▶ _About this exercise_:
Copy, word for word, each line of the data below from the first through the line containing "os_index : Z;", and stop there.

┄┄┄┄┄┄

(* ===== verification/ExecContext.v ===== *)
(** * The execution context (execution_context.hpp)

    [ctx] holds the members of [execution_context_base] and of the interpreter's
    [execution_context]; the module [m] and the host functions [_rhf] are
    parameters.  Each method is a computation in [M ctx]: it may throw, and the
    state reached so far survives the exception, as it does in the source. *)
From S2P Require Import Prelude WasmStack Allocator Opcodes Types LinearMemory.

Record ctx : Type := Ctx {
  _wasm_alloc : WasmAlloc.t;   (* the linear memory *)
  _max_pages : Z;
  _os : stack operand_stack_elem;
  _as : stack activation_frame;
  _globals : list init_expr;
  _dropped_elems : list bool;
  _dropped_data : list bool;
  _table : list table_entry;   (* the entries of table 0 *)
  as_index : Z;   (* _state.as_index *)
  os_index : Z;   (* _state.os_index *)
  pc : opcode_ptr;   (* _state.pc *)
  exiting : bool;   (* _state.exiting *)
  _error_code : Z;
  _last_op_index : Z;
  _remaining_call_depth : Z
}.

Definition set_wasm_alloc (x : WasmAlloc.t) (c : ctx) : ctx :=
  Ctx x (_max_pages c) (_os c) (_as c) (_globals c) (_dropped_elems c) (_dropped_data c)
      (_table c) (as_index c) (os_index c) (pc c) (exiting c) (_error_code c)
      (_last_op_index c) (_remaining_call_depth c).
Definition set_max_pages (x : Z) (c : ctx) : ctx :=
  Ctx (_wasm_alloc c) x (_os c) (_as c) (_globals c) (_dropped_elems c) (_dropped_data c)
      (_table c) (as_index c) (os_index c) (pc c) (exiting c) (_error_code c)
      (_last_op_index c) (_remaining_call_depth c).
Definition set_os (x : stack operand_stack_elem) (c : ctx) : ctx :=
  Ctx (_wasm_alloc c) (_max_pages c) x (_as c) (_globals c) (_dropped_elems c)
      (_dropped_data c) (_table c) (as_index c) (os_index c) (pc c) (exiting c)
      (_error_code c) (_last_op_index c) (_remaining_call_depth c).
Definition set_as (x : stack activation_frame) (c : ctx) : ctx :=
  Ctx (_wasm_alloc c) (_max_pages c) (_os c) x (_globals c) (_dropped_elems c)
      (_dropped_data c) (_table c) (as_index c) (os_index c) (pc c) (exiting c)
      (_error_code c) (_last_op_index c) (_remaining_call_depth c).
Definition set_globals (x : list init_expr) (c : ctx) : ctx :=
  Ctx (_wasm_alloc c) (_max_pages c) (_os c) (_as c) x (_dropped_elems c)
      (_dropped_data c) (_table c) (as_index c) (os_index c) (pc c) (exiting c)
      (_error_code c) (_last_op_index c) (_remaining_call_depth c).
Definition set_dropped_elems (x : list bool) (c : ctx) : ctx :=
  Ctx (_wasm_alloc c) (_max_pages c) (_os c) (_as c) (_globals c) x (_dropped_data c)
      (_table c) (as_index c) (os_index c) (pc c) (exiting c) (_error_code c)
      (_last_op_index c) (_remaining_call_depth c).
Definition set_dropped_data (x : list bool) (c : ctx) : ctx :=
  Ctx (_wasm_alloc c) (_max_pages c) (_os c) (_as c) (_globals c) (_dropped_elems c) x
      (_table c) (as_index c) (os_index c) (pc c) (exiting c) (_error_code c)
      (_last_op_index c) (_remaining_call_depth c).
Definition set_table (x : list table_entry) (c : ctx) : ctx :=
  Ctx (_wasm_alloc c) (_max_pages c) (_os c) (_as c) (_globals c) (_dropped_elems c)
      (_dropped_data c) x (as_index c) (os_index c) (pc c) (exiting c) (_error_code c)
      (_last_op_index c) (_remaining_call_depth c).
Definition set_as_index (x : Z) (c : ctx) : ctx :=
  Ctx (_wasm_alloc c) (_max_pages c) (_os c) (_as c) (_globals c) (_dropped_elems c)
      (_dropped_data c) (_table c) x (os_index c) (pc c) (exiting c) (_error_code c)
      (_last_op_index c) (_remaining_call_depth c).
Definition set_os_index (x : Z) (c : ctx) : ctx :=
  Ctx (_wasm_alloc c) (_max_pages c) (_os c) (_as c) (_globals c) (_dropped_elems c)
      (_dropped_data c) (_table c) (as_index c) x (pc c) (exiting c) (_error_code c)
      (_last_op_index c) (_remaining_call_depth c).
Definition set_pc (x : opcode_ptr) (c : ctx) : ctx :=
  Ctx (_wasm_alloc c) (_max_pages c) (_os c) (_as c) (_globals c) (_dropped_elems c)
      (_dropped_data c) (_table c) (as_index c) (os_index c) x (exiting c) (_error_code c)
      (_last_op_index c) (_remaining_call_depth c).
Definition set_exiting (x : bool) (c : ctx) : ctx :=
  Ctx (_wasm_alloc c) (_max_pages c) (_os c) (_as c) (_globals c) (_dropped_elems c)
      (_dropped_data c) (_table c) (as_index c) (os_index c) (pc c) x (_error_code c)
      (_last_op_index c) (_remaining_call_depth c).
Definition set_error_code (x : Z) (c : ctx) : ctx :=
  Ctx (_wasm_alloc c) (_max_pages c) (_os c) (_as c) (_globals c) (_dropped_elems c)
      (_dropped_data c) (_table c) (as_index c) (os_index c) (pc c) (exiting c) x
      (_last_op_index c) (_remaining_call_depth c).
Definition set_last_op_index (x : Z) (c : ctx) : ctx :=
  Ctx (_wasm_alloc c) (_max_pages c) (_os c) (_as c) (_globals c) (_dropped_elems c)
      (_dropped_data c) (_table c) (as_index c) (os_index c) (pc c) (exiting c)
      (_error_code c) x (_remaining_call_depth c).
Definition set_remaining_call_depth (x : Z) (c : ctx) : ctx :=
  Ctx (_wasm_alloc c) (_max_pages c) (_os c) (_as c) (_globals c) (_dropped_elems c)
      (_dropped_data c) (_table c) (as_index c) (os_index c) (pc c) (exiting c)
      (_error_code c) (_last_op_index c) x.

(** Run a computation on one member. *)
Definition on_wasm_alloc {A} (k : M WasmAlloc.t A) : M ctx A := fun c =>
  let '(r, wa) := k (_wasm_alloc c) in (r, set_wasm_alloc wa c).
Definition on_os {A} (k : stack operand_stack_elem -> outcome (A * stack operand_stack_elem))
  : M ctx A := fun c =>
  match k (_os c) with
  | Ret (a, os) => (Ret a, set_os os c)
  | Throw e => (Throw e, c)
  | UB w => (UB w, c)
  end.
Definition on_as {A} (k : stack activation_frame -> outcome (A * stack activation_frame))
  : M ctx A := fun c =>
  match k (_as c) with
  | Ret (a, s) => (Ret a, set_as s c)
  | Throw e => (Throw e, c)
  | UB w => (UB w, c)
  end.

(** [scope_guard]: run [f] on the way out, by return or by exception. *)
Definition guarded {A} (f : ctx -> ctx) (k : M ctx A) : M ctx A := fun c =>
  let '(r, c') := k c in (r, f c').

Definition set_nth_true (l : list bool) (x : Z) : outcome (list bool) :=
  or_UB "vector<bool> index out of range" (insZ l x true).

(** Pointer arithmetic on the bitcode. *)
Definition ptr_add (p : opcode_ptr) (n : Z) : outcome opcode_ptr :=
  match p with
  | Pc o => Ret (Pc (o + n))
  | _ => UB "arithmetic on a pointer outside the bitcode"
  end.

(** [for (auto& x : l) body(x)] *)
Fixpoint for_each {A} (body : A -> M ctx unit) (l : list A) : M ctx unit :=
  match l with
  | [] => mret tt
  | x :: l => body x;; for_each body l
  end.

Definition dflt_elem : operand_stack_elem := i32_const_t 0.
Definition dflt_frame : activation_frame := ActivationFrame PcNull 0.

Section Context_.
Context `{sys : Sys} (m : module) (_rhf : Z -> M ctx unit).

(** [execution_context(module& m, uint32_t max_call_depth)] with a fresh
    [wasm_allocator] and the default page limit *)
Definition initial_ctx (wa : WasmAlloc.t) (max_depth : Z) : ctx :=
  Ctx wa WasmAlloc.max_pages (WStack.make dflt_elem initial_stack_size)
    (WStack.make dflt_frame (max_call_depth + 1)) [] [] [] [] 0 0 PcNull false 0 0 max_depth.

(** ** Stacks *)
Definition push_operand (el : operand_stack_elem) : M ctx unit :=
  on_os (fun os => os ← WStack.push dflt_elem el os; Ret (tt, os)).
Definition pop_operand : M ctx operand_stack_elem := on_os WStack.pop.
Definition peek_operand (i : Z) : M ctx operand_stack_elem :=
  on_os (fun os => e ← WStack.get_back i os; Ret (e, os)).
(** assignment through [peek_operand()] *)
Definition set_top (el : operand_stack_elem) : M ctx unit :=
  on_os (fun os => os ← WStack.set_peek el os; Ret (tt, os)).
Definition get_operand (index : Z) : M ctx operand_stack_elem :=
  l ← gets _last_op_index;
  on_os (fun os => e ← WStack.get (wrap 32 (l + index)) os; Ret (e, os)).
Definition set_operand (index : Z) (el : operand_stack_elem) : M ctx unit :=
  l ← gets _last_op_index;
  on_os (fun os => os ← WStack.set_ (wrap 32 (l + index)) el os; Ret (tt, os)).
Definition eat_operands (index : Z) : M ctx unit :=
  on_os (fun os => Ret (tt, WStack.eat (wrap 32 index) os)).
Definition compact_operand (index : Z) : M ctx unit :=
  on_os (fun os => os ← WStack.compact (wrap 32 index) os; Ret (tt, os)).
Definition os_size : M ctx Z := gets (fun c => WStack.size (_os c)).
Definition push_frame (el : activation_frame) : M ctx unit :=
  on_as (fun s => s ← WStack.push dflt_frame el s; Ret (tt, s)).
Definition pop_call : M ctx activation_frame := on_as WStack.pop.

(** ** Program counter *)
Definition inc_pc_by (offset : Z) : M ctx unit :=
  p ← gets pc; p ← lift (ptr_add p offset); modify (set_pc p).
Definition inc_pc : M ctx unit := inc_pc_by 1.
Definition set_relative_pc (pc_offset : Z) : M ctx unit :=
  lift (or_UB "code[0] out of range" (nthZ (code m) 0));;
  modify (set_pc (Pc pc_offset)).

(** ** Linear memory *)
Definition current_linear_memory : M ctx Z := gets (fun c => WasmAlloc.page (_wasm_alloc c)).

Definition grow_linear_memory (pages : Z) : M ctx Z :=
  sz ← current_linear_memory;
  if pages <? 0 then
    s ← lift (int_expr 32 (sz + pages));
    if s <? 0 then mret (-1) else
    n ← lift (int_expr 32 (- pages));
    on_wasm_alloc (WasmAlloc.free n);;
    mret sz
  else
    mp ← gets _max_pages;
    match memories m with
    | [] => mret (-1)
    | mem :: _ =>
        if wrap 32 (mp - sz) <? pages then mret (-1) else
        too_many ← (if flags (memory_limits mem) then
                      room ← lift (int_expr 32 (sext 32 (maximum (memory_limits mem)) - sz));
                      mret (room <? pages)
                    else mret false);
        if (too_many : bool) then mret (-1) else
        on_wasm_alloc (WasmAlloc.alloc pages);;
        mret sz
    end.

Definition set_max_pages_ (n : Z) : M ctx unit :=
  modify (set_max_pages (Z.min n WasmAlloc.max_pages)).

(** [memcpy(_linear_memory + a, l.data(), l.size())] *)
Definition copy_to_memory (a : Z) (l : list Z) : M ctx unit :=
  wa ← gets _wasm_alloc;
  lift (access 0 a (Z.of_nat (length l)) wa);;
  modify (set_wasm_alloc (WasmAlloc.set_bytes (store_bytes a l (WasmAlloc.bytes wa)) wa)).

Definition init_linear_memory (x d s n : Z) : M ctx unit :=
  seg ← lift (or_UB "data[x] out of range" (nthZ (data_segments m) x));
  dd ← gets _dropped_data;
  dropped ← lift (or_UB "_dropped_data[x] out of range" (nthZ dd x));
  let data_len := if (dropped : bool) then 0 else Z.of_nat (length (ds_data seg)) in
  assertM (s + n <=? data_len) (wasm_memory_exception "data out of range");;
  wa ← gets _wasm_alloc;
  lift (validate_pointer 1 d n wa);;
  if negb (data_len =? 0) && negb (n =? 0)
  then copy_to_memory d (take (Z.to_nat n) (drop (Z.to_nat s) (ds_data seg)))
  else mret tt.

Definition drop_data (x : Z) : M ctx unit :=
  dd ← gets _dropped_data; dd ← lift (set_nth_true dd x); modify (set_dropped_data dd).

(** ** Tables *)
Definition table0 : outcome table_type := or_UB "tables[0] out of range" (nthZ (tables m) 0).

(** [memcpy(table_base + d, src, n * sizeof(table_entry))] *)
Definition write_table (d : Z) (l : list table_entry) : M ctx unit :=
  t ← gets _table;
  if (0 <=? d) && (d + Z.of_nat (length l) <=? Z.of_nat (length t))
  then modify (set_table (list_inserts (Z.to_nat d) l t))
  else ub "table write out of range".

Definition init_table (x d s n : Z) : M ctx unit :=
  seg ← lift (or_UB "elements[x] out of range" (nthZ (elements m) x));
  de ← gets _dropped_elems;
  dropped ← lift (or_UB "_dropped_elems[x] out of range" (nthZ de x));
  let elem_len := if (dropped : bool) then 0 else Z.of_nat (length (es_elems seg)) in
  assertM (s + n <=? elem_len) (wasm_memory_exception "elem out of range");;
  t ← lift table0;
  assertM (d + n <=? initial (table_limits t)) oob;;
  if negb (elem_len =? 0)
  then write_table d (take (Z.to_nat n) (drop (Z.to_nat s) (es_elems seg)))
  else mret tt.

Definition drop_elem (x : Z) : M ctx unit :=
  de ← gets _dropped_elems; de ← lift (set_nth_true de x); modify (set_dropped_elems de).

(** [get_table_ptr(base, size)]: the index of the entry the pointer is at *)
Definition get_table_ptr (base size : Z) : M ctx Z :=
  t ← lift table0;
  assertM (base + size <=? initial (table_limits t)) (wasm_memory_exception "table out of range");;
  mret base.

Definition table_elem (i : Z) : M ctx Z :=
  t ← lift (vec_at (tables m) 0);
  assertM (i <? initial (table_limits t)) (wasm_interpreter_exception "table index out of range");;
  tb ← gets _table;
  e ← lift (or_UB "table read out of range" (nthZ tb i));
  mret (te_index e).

┄┄┄┄┄┄

▶ _Written answer_:
(* ===== verification/ExecContext.v ===== *)
(** * The execution context (execution_context.hpp)

    [ctx] holds the members of [execution_context_base] and of the interpreter's
    [execution_context]; the module [m] and the host functions [_rhf] are
    parameters.  Each method is a computation in [M ctx]: it may throw, and the
    state reached so far survives the exception, as it does in the source. *)
From S2P Require Import Prelude WasmStack Allocator Opcodes Types LinearMemory.

Record ctx : Type := Ctx {
  _wasm_alloc : WasmAlloc.t;   (* the linear memory *)
  _max_pages : Z;
  _os : stack operand_stack_elem;
  _as : stack activation_frame;
  _globals : list init_expr;
  _dropped_elems : list bool;
  _dropped_data : list bool;
  _table : list table_entry;   (* the entries of table 0 *)
  as_index : Z;   (* _state.as_index *)
  os_index : Z;   (* _state.os_index *)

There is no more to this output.